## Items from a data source
'''
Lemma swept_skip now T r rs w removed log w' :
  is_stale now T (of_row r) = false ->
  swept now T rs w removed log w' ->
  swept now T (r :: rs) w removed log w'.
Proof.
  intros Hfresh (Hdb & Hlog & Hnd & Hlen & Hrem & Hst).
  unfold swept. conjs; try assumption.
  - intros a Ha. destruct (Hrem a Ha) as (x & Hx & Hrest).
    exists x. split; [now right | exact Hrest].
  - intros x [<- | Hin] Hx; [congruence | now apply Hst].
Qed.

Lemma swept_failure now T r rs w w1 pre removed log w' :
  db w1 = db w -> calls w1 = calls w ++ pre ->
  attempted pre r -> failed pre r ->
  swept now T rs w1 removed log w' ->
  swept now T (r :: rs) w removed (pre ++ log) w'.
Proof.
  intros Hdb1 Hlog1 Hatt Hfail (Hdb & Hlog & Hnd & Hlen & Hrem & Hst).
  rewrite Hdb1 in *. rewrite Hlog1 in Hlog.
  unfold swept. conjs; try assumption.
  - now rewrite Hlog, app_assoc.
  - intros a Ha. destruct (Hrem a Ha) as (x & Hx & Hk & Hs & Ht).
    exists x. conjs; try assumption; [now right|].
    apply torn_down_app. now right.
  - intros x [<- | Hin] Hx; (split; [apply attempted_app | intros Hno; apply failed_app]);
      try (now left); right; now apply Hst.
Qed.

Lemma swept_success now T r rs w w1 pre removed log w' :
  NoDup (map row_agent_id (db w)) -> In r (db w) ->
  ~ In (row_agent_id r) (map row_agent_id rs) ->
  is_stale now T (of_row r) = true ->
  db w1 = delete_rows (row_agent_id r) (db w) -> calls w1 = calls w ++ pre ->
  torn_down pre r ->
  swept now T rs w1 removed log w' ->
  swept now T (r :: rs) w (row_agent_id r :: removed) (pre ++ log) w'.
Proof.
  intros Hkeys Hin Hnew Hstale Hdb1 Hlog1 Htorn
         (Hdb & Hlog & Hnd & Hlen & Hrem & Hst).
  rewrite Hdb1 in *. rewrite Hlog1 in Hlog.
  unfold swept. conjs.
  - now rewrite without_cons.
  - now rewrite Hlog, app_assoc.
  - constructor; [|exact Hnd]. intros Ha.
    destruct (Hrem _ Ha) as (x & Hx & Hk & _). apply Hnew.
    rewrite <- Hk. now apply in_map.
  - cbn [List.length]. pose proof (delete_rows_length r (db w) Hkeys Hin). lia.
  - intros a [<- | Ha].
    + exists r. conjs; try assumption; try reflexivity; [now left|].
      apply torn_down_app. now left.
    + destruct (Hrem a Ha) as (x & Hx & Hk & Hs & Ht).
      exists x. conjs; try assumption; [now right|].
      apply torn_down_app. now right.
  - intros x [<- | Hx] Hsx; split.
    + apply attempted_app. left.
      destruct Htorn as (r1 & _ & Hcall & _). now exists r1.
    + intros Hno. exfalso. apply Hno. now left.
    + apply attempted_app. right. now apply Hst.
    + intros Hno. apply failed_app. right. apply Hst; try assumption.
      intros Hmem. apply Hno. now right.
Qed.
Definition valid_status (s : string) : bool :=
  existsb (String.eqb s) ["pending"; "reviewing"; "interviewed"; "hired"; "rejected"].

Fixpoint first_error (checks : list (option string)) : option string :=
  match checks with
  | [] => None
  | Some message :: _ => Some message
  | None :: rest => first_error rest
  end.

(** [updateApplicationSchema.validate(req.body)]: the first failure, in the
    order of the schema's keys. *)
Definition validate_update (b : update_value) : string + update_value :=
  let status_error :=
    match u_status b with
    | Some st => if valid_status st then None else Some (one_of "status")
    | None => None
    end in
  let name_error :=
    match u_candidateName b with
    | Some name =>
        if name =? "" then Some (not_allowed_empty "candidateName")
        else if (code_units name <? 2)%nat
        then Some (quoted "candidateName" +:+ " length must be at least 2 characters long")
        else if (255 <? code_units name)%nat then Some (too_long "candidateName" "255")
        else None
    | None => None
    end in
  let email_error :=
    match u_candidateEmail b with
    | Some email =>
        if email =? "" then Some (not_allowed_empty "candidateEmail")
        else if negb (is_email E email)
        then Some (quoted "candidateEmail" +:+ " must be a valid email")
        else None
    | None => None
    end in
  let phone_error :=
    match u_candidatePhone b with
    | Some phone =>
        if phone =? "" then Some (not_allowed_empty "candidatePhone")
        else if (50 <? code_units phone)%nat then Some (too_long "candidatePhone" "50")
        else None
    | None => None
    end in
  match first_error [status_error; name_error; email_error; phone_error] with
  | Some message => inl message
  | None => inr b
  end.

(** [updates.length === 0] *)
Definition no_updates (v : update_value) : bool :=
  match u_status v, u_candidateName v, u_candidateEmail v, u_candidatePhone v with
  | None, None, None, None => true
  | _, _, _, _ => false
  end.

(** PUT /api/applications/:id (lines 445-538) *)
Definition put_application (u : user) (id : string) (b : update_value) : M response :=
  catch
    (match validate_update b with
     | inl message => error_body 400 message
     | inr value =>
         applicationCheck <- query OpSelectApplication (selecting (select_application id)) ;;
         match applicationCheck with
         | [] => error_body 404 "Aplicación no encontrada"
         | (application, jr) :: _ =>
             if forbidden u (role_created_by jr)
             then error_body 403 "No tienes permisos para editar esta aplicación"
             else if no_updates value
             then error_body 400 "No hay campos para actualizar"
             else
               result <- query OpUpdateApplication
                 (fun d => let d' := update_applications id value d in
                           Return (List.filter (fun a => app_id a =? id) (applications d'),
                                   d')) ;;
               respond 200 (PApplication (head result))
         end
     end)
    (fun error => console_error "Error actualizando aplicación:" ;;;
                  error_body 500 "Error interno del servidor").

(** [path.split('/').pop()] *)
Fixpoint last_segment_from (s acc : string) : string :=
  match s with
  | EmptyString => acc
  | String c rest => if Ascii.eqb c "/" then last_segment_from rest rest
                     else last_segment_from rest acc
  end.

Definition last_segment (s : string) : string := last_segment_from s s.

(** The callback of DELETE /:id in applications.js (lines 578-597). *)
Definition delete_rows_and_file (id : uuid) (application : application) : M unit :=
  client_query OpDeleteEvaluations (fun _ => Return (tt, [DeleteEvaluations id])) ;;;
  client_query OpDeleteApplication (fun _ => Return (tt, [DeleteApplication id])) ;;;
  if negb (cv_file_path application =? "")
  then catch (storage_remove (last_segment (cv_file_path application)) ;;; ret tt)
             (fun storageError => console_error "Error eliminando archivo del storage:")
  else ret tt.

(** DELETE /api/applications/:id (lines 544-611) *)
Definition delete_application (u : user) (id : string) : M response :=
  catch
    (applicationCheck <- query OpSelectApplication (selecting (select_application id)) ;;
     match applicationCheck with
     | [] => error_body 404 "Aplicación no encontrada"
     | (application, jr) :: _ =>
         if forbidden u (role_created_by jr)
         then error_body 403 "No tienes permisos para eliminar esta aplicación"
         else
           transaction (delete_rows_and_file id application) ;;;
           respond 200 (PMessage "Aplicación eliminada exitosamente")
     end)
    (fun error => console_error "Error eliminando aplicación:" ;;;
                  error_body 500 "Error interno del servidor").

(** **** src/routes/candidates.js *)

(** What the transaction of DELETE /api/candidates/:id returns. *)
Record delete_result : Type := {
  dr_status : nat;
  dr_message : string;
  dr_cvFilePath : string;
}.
'''
Among the lines of the data above, some may hold the word "Hrest"; report how many, as a single number.

## Response
2